TASK PROMPT
Would you count the lines in the entries below that contain "UnicodeEncodeError"? Reply with the number only.

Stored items
(** * ScriptExecutor (lpm_kernel/api/common/script_executor.py)

    A shallow embedding of the [ScriptExecutor] class: its constructor, the
    command construction, the spawn, the output-draining loop and the
    translation of the child's return code into a result dictionary.

    Python values are modelled as follows.
    - [str] is a sequence of Unicode code points ([pystr]).
    - [int] is [Z].
    - [os.environ] is a finite map.
    - The file system is a tree of directories and regular files, named by
      the path from the root; a path string is resolved against it
      component by component, from the root or the current directory, as
      the kernel does.  There are no symbolic links, and nothing but the
      program changes the tree while it runs.
    - A file holds bytes, the UTF-8 encoding of what was written to it.
    - Mutable objects (the executor instance, [list] objects such as the
      caller's [args] and the local [cmd]) live in a heap of the [World],
      and are passed by reference.
    - Effects are written in a state-and-exception monad [M] over [World];
      [try ... except Exception] is [try_except].
    - [while True] is a fixpoint on a fuel argument; running out of fuel is
      the separate outcome [OutOfFuel], which no [except] clause catches. *)

From Stdlib Require Import ZArith String Ascii DecimalString.
From stdpp Require Import gmap strings list.

Local Open Scope Z_scope.

(** ** Python strings *)

Definition pystr := list N.

(** A source-code string literal. *)
Definition lit (s : string) : pystr :=
  (λ a, N_of_ascii a) <$> list_ascii_of_string s.

(** [str(z)] and [f"{z}"] for an [int]. *)
Definition str_of_int (z : Z) : pystr :=
  lit (NilZero.string_of_int (Z.to_int z)).

(** The line feed. *)
Definition newline : pystr := [10%N].

(** Truth value of a [str]: the empty string is false. *)
Definition str_truthy (s : pystr) : bool :=
  match s with [] => false | _ => true end.

(** Truth value of an [Optional[str]]: [None] and [""] are false. *)
Definition opt_str_truthy (o : option pystr) : bool :=
  match o with Some s => str_truthy s | None => false end.

(** [s.endswith(suffix)]. *)
Definition endswith (s suffix : pystr) : bool :=
  bool_decide (drop (length s - length suffix) s = suffix).

(** [sep.join(items)]. *)
Fixpoint join (sep : pystr) (items : list pystr) : pystr :=
  match items with
  | [] => []
  | [x] => x
  | x :: rest => x ++ sep ++ join sep rest
  end.

(** [str.isspace] on one code point (CPython's [Py_UNICODE_ISSPACE]). *)
Definition is_space (c : N) : bool :=
  ((9 <=? c) && (c <=? 13) || (28 <=? c) && (c <=? 32)
   || (c =? 133) || (c =? 160) || (c =? 5760)
   || (8192 <=? c) && (c <=? 8202)
   || (c =? 8232) || (c =? 8233) || (c =? 8239) || (c =? 8287)
   || (c =? 12288))%N.

Fixpoint drop_while {A} (p : A → bool) (l : list A) : list A :=
  match l with
  | [] => []
  | x :: l' => if p x then drop_while p l' else l
  end.

Fixpoint take_while {A} (p : A → bool) (l : list A) : list A :=
  match l with
  | [] => []
  | x :: l' => if p x then x :: take_while p l' else []
  end.

Definition lstrip_chars (p : N → bool) (s : pystr) : pystr := drop_while p s.
Definition rstrip_chars (p : N → bool) (s : pystr) : pystr :=
  reverse (drop_while p (reverse s)).

(** [s.strip()], [s.rstrip()] and [s.lstrip()] without argument. *)
Definition lstrip (s : pystr) : pystr := lstrip_chars is_space s.
Definition rstrip (s : pystr) : pystr := rstrip_chars is_space s.
Definition strip (s : pystr) : pystr := rstrip (lstrip s).

(** ** posixpath *)

Definition sep : N := 47%N.

Definition is_sep (c : N) : bool := (c =? sep)%N.

(** [head != sep * len(head)]. *)
Definition all_sep (s : pystr) : bool := forallb is_sep s.

(** [os.path.split(p)]: [i = p.rfind(sep) + 1], [head, tail = p[:i], p[i:]],
    and the trailing separators of [head] are removed unless [head] is made
    of separators only. *)
Definition path_split (p : pystr) : pystr * pystr :=
  let tail := reverse (take_while (λ c, negb (is_sep c)) (reverse p)) in
  let head := take (length p - length tail) p in
  let head :=
    if str_truthy head && negb (all_sep head)
    then rstrip_chars is_sep head else head in
  (head, tail).

(** [os.path.dirname(p)]. *)
Definition dirname (p : pystr) : pystr := fst (path_split p).

(** [os.path.isabs(p)]. *)
Definition is_abs (p : pystr) : bool :=
  match p with
  | c :: _ => is_sep c
  | [] => false
  end.

(** The path ends with a separator: it can only name a directory. *)
Definition ends_with_sep (p : pystr) : bool :=
  match last p with
  | Some c => is_sep c
  | None => false
  end.

(** The pieces of a path between its separators, and those that name
    something: repeated separators count as one. *)
Fixpoint comps (p : pystr) : list pystr :=
  match p with
  | [] => [[]]
  | c :: p' =>
      if is_sep c then [] :: comps p'
      else match comps p' with
           | h :: t => (c :: h) :: t
           | [] => [[c]]
           end
  end.

Definition real_comps (p : pystr) : list pystr := filter (λ c, str_truthy c) (comps p).

(** ** UTF-8

    [s.encode("utf-8")]: [None] where Python raises [UnicodeEncodeError],
    which is for a surrogate.  A [str] has no code point from 0x110000
    on. *)

Definition is_surrogate (c : N) : bool := ((55296 <=? c) && (c <=? 57343))%N.

Definition utf8_char (c : N) : option (list N) :=
  (if c <? 128 then Some [c]
   else if c <? 2048 then Some [192 + c / 64; 128 + c mod 64]
   else if is_surrogate c then None
   else if c <? 65536 then
     Some [224 + c / 4096; 128 + (c / 64) mod 64; 128 + c mod 64]
   else
     Some [240 + c / 262144; 128 + (c / 4096) mod 64;
           128 + (c / 64) mod 64; 128 + c mod 64])%N.

Fixpoint utf8_encode (s : pystr) : option (list N) :=
  match s with
  | [] => Some []
  | c :: s' =>
      match utf8_char c, utf8_encode s' with
      | Some b, Some bs => Some (b ++ bs)
      | _, _ => None
      end
  end.

(** The bytes of a string that can be encoded. *)
Definition utf8 (s : pystr) : list N := default [] (utf8_encode s).

(** [n] in [width] hexadecimal digits, as [%04x] prints it. *)
Definition hex_digit (d : N) : N := (if d <? 10 then 48 + d else 87 + d)%N.

Fixpoint hex_digits (width : nat) (n : N) : pystr :=
  match width with
  | O => []
  | S width' => hex_digits width' (n / 16) ++ [hex_digit (n mod 16)]
  end.

(** [str(e)] of the [UnicodeEncodeError] for a string with a surrogate: it
    names the first run of surrogates. *)
Definition surrogates_not_allowed (s : pystr) : pystr :=
  let before := take_while (λ c, negb (is_surrogate c)) s in
  let run := take_while is_surrogate (drop_while (λ c, negb (is_surrogate c)) s) in
  lit "'utf-8' codec can't encode "
  ++ match run with
     | [c] =>
         lit "character '\u" ++ hex_digits 4 c ++ lit "' in position "
         ++ str_of_int (Z.of_nat (length before))
     | _ =>
         lit "characters in position " ++ str_of_int (Z.of_nat (length before))
         ++ lit "-" ++ str_of_int (Z.of_nat (length before + length run - 1))
     end
  ++ lit ": surrogates not allowed".

(** ** Exceptions

    A [PyExc] is an instance of a subclass of [Exception]; [exc_str e] is
    [str(e)]. *)

Record PyExc := mkExc { exc_class : string; exc_str : pystr }.

Definition os_error_classes : list string :=
  [ "OSError"; "FileNotFoundError"; "FileExistsError"; "PermissionError";
    "NotADirectoryError"; "IsADirectoryError"; "BrokenPipeError";
    "BlockingIOError"; "ChildProcessError"; "InterruptedError";
    "ProcessLookupError"; "TimeoutError"; "ConnectionError" ]%string.

(** [isinstance(e, OSError)]. *)
Definition is_OSError (e : PyExc) : bool :=
  bool_decide (exc_class e ∈ os_error_classes).

(** [isinstance(e, FileExistsError)]. *)
Definition is_FileExistsError (e : PyExc) : bool :=
  bool_decide (exc_class e = "FileExistsError"%string).

(** The failures of a call on a path that the file system decides, by the
    class of the exception Python raises for them. *)
Inductive Failure :=
| FileNotFoundError
| FileExistsError
| NotADirectoryError
| IsADirectoryError.

Definition failure_class (f : Failure) : string :=
  match f with
  | FileNotFoundError => "FileNotFoundError"
  | FileExistsError => "FileExistsError"
  | NotADirectoryError => "NotADirectoryError"
  | IsADirectoryError => "IsADirectoryError"
  end.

FINISHED EXERCISE
2